◆ **EXERCISE**
I would like every line of the records below that contains the word "Unreadable" copied.

EXTRACTED MATERIAL START

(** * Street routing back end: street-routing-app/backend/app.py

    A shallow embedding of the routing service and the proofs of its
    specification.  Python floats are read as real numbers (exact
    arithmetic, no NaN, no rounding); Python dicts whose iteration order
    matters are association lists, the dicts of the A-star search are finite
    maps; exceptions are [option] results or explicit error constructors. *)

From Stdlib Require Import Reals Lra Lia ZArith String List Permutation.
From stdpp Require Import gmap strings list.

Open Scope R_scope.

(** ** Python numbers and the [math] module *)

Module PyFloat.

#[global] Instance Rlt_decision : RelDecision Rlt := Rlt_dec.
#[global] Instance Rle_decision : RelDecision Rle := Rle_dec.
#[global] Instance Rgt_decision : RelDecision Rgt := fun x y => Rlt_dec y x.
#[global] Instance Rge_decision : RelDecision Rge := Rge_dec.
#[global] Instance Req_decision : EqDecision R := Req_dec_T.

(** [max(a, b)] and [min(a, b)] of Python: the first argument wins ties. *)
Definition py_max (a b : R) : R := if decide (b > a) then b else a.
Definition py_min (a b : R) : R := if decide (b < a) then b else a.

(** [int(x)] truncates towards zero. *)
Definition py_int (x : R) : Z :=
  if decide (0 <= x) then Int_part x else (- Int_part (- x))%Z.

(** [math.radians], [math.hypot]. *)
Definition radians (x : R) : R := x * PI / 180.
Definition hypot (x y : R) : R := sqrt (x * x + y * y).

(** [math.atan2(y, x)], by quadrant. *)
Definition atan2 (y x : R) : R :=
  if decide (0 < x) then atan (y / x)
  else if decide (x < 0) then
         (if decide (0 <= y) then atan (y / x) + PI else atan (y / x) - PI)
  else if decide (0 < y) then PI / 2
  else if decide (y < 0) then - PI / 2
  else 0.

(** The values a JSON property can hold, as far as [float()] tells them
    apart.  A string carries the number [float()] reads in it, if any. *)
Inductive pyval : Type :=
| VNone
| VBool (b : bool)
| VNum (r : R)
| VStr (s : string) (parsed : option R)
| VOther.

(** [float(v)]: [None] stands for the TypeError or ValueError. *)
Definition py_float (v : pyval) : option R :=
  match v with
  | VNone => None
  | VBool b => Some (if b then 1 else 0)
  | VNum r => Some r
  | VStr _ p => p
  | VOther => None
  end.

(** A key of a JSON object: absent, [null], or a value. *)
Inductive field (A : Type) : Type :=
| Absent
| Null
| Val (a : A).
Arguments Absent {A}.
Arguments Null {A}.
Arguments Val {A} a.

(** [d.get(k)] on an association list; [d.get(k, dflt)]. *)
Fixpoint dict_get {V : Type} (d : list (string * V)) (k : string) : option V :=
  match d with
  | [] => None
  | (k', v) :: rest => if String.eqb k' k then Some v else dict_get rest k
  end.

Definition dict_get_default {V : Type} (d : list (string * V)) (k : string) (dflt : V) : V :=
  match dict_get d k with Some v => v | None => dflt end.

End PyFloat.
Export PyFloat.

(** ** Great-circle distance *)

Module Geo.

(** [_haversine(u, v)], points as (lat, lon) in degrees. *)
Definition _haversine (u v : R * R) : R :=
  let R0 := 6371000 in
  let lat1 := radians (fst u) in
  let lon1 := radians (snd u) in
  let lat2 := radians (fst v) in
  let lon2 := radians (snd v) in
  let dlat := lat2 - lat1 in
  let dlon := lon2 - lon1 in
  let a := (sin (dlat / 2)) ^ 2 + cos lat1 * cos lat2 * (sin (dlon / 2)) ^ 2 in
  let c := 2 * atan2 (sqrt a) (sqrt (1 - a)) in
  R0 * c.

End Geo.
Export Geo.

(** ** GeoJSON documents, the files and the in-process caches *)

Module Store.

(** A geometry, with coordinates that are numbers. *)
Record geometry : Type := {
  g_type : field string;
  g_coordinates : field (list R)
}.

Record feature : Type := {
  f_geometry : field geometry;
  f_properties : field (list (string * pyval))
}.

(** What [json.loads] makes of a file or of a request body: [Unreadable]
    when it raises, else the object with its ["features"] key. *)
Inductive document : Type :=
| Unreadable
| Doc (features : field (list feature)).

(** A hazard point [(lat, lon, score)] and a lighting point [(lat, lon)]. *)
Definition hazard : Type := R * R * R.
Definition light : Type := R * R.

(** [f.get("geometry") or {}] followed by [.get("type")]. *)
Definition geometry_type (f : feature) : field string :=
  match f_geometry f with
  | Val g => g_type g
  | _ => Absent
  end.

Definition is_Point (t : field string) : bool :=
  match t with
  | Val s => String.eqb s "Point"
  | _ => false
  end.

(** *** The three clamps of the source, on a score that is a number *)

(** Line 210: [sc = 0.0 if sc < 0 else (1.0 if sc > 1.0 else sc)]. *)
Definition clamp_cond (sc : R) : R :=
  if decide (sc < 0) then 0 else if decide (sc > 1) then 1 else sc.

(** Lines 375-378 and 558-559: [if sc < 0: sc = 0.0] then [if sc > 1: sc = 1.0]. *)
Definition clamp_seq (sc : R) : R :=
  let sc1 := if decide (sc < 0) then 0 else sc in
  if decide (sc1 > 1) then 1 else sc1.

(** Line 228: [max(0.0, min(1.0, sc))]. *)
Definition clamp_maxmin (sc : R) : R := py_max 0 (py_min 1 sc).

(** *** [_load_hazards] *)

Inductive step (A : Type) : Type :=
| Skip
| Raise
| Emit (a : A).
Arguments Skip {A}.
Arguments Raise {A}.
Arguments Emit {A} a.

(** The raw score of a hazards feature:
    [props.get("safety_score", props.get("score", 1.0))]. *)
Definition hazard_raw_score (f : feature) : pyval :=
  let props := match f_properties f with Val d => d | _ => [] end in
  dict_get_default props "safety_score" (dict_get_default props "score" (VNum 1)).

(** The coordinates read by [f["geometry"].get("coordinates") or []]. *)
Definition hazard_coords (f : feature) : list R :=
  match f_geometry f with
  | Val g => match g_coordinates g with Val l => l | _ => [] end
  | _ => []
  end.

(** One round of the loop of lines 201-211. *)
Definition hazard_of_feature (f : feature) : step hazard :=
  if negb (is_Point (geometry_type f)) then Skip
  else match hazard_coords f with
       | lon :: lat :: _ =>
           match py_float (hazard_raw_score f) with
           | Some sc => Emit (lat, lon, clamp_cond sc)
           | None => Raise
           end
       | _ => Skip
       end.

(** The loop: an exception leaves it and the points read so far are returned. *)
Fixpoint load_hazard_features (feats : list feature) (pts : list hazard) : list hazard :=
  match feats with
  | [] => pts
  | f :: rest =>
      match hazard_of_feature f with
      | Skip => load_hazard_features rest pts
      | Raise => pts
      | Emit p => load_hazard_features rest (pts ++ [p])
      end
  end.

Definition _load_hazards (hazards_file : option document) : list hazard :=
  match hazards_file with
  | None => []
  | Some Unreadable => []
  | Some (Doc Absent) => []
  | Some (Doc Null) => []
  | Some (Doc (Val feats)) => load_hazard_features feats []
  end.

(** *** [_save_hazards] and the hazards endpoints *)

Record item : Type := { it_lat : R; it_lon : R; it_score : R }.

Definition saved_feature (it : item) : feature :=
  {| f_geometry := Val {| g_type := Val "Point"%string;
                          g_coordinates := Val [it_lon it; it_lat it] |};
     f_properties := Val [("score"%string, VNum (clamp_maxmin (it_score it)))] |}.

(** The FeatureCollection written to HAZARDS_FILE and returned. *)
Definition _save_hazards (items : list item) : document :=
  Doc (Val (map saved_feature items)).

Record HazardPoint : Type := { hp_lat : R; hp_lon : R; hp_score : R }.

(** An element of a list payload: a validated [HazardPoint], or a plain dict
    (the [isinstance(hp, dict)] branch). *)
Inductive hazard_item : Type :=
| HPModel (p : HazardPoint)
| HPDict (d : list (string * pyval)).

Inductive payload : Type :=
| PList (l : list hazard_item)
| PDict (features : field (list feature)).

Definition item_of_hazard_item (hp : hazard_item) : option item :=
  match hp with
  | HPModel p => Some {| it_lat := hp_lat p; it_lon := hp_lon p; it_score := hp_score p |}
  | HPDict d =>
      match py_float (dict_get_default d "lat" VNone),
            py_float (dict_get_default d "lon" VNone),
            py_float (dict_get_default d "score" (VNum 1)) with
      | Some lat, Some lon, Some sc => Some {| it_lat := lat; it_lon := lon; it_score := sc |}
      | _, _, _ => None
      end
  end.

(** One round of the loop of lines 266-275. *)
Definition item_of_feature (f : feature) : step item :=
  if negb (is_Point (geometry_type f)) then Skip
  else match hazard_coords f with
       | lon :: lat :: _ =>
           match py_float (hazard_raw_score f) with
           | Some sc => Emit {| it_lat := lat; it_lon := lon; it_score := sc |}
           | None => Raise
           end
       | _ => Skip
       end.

EXTRACTED MATERIAL END

◆ **YOUR SOLUTION**
(** What [json.loads] makes of a file or of a request body: [Unreadable]
| Unreadable
  | Some Unreadable => []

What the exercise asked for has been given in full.